Long-suppressed baggage comes up in major ways, complicating matters to the point of suffocation and putting both parties into a maelstrom all the more heartbreaking as it becomes the exact thing they strove to avoid. An important decision that Baumbach makes here is letting the unraveling of the marriage serve as our window into the relationship’s past. This begins even in the first scene, in which Charlie and Nicole, in voiceover, explain the qualities about the other that they admire the most. This is revealed to be excerpts from essays they wrote in therapy, which they are assigned to read to each other on the spot, but never do. Seeing them together in the therapist’s office at the start, we see how their physical proximity, when they are in the same room, is merely that: a core conflict of the divorce is a dispute over which city they are based in, which carries consequences for Henry. In a trio of wonderfully unsettling performances, the matter is soon exploited by Nora (Laura Dern), Nicole’s counsel; and the two lawyers that Charlie cycles through over the course of the divorce, first the deliberate Bert (Alan Alda), and then the brash Jay (Ray Liotta).

It’s clear that bridges can’t be mended to where they once were, and the film guides us through that realization and how things got there. Consider an oft-discussed element of the film, with two scenes featuring the two former partners, on opposite sides of the country, singing songs from the musical Company, a show which takes a complicated, critical, but ultimately hopeful look at marriage and relationships. Certainly, the songs takes new meaning for both individuals as they sing, and we see them realize it as it happens. It’s a further sign of how the movie is all about perspective, in seeing what was gained and lost, and how each change happened. Marriage Story is nearly forensic in its structuring – though its essence comes from its intensity of feeling, there is also control and reflection. For another example, I think of a small bit of business that’s referenced in a few scenes, in which Charlie is said to perform a party trick of sorts, in which he purports to run his pocket knife blade across his forearm, but then reveals that he has not actually broken the skin. Later on in the film, he performs it, and accidentally cuts himself. All this talk about how one can do something without actually feeling a thing, but it could never really be true forever, could it?

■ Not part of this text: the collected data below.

(* ===== verification/WebServer.v ===== *)
(** WebServer: the sample web server over the C interface ([src/examples/WebServer/]): a
    page, a signalling room for two WebSocket peers, and profiles read from a database
    without blocking. The engine's answers are arguments; what the server asks of the
    engine is recorded. *)
From S2P Require Import Prelude.
From S2P Require Import Text.
From S2P Require Import NetTypes.
From S2P Require EventQueue.
From S2P Require Import HttpCodec.

(** What the server asks of the engine, with the answer where it looks at it. *)
Inductive Effect :=
| Sent (session : Z) (text : bytes) (ok : bool)
| Disconnected (session : Z)
| Responded (session request status : Z) (content_type body : bytes) (ok : bool).

(** * The signalling room *)
Module SignalRoom.
(** [src/examples/WebServer/SignalRoom.h:19-21] Its members, zero for an empty place, and
    what it did. [answers]: whether a text can be sent to a session. *)
Record Room := mkRoom { members_ : Z * Z; done : list Effect }.
Section Operations.
Variable answers : Z → bytes → bool.
Definition note (l : list Effect) (r : Room) : Room := mkRoom (members_ r) (done r ++ l).
Definition with_members m (r : Room) : Room := mkRoom m (done r).
(** [src/examples/WebServer/WebServer.cpp:178-187] A peer that cannot be sent to is dropped. *)
Definition send (session : Z) (text : bytes) (r : Room) : bool * Room :=
  let ok := answers session text in
  (ok, note (Sent session text ok :: if ok then [] else [Disconnected session]) r).
Definition disconnect (session : Z) (r : Room) : Room := note [Disconnected session] r.
Definition is_member (session : Z) (r : Room) : bool :=
  (session =? (members_ r).1) || (session =? (members_ r).2).
Definition partner (session : Z) (r : Room) : Z :=
  if (members_ r).1 =? session then (members_ r).2 else (members_ r).1.
(** [src/examples/WebServer/SignalRoom.cpp:27-33] *)
Definition closed (session : Z) (r : Room) : Room :=
  if negb (is_member session r) then r
  else
    let other := partner session r in
    let r := with_members (0, 0) r in
    if other =? 0 then r else disconnect other r.
(** [src/examples/WebServer/SignalRoom.cpp:7-14] *)
Definition opened (session : Z) (r : Room) : Room :=
  if negb ((members_ r).1 =? 0) && negb ((members_ r).2 =? 0) then disconnect session r
  else
    let r := with_members (if (members_ r).1 =? 0 then (session, (members_ r).2) else ((members_ r).1, session)) r in
    let '(ok, r) := send session (txt "WAIT") r in
    if negb ok then closed session r
    else if negb ((members_ r).1 =? 0) && negb ((members_ r).2 =? 0)
    then let '(ok, r) := send (members_ r).1 (txt "OFFER") r in if ok then r else closed (members_ r).1 r
    else r.
Definition signal_prefix : bytes := txt "SIGNAL" ++ [x0a].
(** [src/examples/WebServer/SignalRoom.cpp:16-27] *)
Definition message (session : Z) (payload : bytes) (r : Room) : Room :=
  if negb (is_member session r) then disconnect session r
  else if bool_decide (payload = txt "PING")
  then let '(ok, r) := send session (txt "PONG") r in if ok then r else closed session r
  else if (zlen payload <=? 7) || (65536 <? zlen payload) || negb (bool_decide (take 7 payload = signal_prefix))
  then closed session (disconnect session r)
  else
    let other := partner session r in
    if other =? 0 then r
    else let '(ok, r) := send other payload r in if ok then r else closed other (disconnect other r).
End Operations.
End SignalRoom.

(** * JSON *)
Definition hex_digit (n : Z) : byte := if n <? 10 then digit_byte n else Z_byte (97 + (n - 10)).
Definition escape_byte (b : byte) : bytes :=
  if bool_decide (b = x22) || bool_decide (b = x5c) then [x5c; b]
  else if byte_Z b <? 32 then txt "\u00" ++ [hex_digit (Z.shiftr (byte_Z b) 4); hex_digit (Z.land (byte_Z b) 15)]
  else [b].
(** [src/examples/WebServer/WebServer.cpp:30-40] *)
Definition json_string (value : bytes) : bytes := [x22] ++ concat (escape_byte <$> value) ++ [x22].
(** [std::to_string] of a signed integer. *)
Definition int_text (n : Z) : bytes := if n <? 0 then x2d :: dec (- n) else dec n.

(** * The server *)
(** [src/examples/WebServer/WebServer.h:15-26] *)
Record Web := mkWeb {
  room_ : SignalRoom.Room; html_ : bytes; javascript_ : bytes; pending_ : gmap Z (Z * Z); effects : list Effect;
}.
Definition with_room r w := mkWeb r (html_ w) (javascript_ w) (pending_ w) (effects w).
Definition with_pending p w := mkWeb (room_ w) (html_ w) (javascript_ w) p (effects w).
Definition emit l w := mkWeb (room_ w) (html_ w) (javascript_ w) (pending_ w) (effects w ++ l).

(** What the engine answers while an event is handled. *)
Record Answers := mkAnswers { a_send : Z → bytes → bool; a_respond : bool; a_query : option Z }.

(** [src/examples/WebServer/WebServer.cpp:158-168] {respond} The response handed over. *)
Definition response (status : Z) (content_type body : bytes) : HttpResponse :=
  let headers := [mkHttpHeader (txt "Cache-Control") (txt "no-store");
    mkHttpHeader (txt "X-Content-Type-Options") (txt "nosniff"); mkHttpHeader (txt "Allow") (txt "GET, HEAD, POST")] in
  mkHttpResponse status false content_type (take (if status =? 405 then 3 else 2) headers) body.
(** [src/examples/WebServer/WebServer.cpp:155-176] A refused response drops the session. *)
Definition respond (session request status : Z) (content_type body : bytes) (ok : bool) (w : Web) : Web :=
  emit (Responded session request status content_type body ok :: if ok then [] else [Disconnected session]) w.

(** [src/examples/WebServer/WebServer.cpp:120-129] {route} The bookkeeping of a query: a
    node under the reserved key zero, given its number once the query is accepted. *)
Definition load_profile (session id : Z) (a : Answers) (w : Web) : Web :=
  let p0 := match pending_ w !! 0 with Some _ => pending_ w | None => <[0 := (session, id)]> (pending_ w) end in
  match a_query a with
  | None => respond session id 503 (txt "text/plain") (txt "Database temporarily unavailable") (a_respond a)
              (with_pending (delete 0 (pending_ w)) w)
  | Some query =>
      match p0 !! 0 with
      | None => w
      | Some node =>
          let p1 := delete 0 p0 in
          with_pending (match p1 !! query with Some _ => p1 | None => <[query := node]> p1 end) w
      end
  end.
(** [src/examples/WebServer/WebServer.cpp:99-131] [None] where it throws. *)
Definition route (session : Z) (payload : bytes) (a : Answers) (w : Web) : option Web :=
  match decode_http_request (Some payload) with
  | None => None
  | Some request =>
      let method := slice payload (method_offset request) (method_size request) in
      let target := slice payload (target_offset request) (target_size request) in
      let id := request_id request in
      let reply status ctype body := respond session id status (txt ctype) body (a_respond a) w in
      Some (
        if bool_decide (method = txt "POST") && bool_decide (target = txt "/api/echo")
        then reply 200 "application/octet-stream" (slice payload (body_offset request) (body_size request))
        else if negb (bool_decide (method = txt "GET")) && negb (bool_decide (method = txt "HEAD"))
        then reply 405 "text/plain; charset=utf-8" (txt "Method not allowed")
        else if bool_decide (target = txt "/") then reply 200 "text/html; charset=utf-8" (html_ w)
        else if bool_decide (target = txt "/app.js") then reply 200 "text/javascript; charset=utf-8" (javascript_ w)
        else if bool_decide (target = txt "/health")
        then reply 200 "application/json" ([x7b; x22] ++ txt "network" ++ [x22; x3a; x22] ++ txt "ready" ++ [x22; x7d])
        else if bool_decide (target = txt "/api/profile") then load_profile session id a w
        else reply 404 "text/plain" (txt "Not found"))
  end.
Definition send (session : Z) (text : bytes) (a : Answers) (w : Web) : Web :=
  let ok := a_send a session text in emit (Sent session text ok :: if ok then [] else [Disconnected session]) w.
(** The room's part of the effects joins the server's. *)
Definition in_room (f : SignalRoom.Room → SignalRoom.Room) (w : Web) : Web :=
  let r := f (SignalRoom.mkRoom (SignalRoom.members_ (room_ w)) []) in
  emit (SignalRoom.done r) (with_room (SignalRoom.mkRoom (SignalRoom.members_ r) []) w).
(** [src/examples/WebServer/WebServer.cpp:91-96] {handle} *)
Definition forget_session (session : Z) (w : Web) : Web :=
  with_pending (filter (λ x : Z * (Z * Z), x.2.1 ≠ session) (pending_ w)) w.
(** [src/examples/WebServer/WebServer.cpp:76-97] [None] where it throws. *)
Definition handle (ev : EventQueue.Event) (payload : bytes) (a : Answers) (w : Web) : option Web :=
  let meta := EventQueue.peer ev in
  let session := session_id meta in
  let after_room :=
    if bool_decide (protocol meta = WebSocket)
    then match EventQueue.kind ev with
      | EventQueue.Open => in_room (SignalRoom.opened (a_send a) session) w
      | EventQueue.Message => in_room (SignalRoom.message (a_send a) session payload) w
      | EventQueue.Close => in_room (SignalRoom.closed session) w
      | _ => w
      end
    else if bool_decide (protocol meta = Tcp) && bool_decide (EventQueue.kind ev = EventQueue.Message)
    then send session (if bool_decide (payload = txt "PING") then txt "PONG" else payload) a w
    else w in
  match EventQueue.kind ev with
  | EventQueue.Overflow => None
  | EventQueue.Error => Some w
  | EventQueue.HttpRequest => route session payload a w
  | EventQueue.Close => Some (forget_session session after_room)
  | _ => Some after_room
  end.

(** What a database completion holds: whether the query succeeded, and the row when there
    is one; a cell of another type makes the reader throw. *)
Inductive Row := NoRow | Profile (id : Z) (name : bytes) (level : Z) | BadCell.
Record Completion := mkCompletion { c_request : Z; c_ok : bool; c_row : Row; c_accepted : bool }.
Definition quoted (s : string) : bytes := [x22] ++ txt s ++ [x22; x3a].
(** [src/examples/WebServer/WebServer.cpp:148-149] {poll_profiles} *)
Definition profile_body (id : Z) (name : bytes) (level : Z) : bytes :=
  [x7b] ++ quoted "id" ++ int_text id ++ [x2c] ++ quoted "name" ++ json_string name ++ [x2c] ++ quoted "level"
  ++ int_text level ++ [x7d].
(** [src/examples/WebServer/WebServer.cpp:137-151] {poll_profiles} One completion. *)
Definition complete_profile (c : Completion) (w : Web) : option Web :=
  match pending_ w !! c_request c with
  | None => Some w
  | Some (session, request) =>
      let w := with_pending (delete (c_request c) (pending_ w)) w in
      let reply status ctype body := respond session request status (txt ctype) body (c_accepted c) w in
      if negb (c_ok c) then Some (reply 500 "text/plain" (txt "Profile query failed"))
      else match c_row c with
      | NoRow => Some (reply 404 "text/plain" (txt "Profile not found"))
      | BadCell => None
      | Profile id name level => Some (reply 200 "application/json; charset=utf-8" (profile_body id name level))
      end
  end.
(** [src/examples/WebServer/WebServer.cpp:133-153] At most sixteen at a time. *)
Definition poll_profiles (cs : list Completion) (w : Web) : option Web :=
  foldl (λ w c, match w with Some w => complete_profile c w | None => None end) (Some w) (take 16 cs).
(** What a turn of the loop finds: an event, completions. *)
Inductive Turn := mkTurn (event : option (EventQueue.Event * bytes * Answers)) (cs : list Completion).
(** [src/examples/WebServer/WebServer.cpp:66-72] {run} One turn of the loop. *)
Definition turn (w : option Web) (t : Turn) : option Web :=
  match w, t with
  | None, _ => None
  | Some w, mkTurn event cs =>
      match (match event with Some (ev, payload, a) => handle ev payload a w | None => Some w end) with
      | Some w => poll_profiles cs w
      | None => None
      end
  end.
Definition new_web (html javascript : bytes) : Web := mkWeb (SignalRoom.mkRoom (0, 0) []) html javascript ∅ [].
Definition serve (html javascript : bytes) (ts : list Turn) : option Web := runs turn (Some (new_web html javascript)) ts.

We see the breakdown in understanding between the couple, which becomes all too resentful as their attorneys seek to make it a focal point of the other side’s legal weaknesses. Marriage Story proceeds through indeterminate periods of time, rendering it nearly tangential, and while I have had issues with that approach in previous Baumbach films, it seems to work here, as time becomes an indistinct, exhausting figure. Through Driver and Johansson’s staggering performances, cycling through the conflicting emotions that push and pull their characters directions they themselves may not agree with, we are put through the wringer as we examine Charlie and Nicole at a place where things have fallen apart. The disagreements and the lack of communication which slowly drove them apart eventually reveal their meanings in real and lasting ways, but never without Baumbach’s textured, complex, and ultimately greatly empathetic approach, which contrasts itself with the clinical legal battles swirling around the couple, and remains fixated on the human core: the messy, contradictory, consuming, profoundly felt emotional center of the film whose encompassing nature gives it such moving power.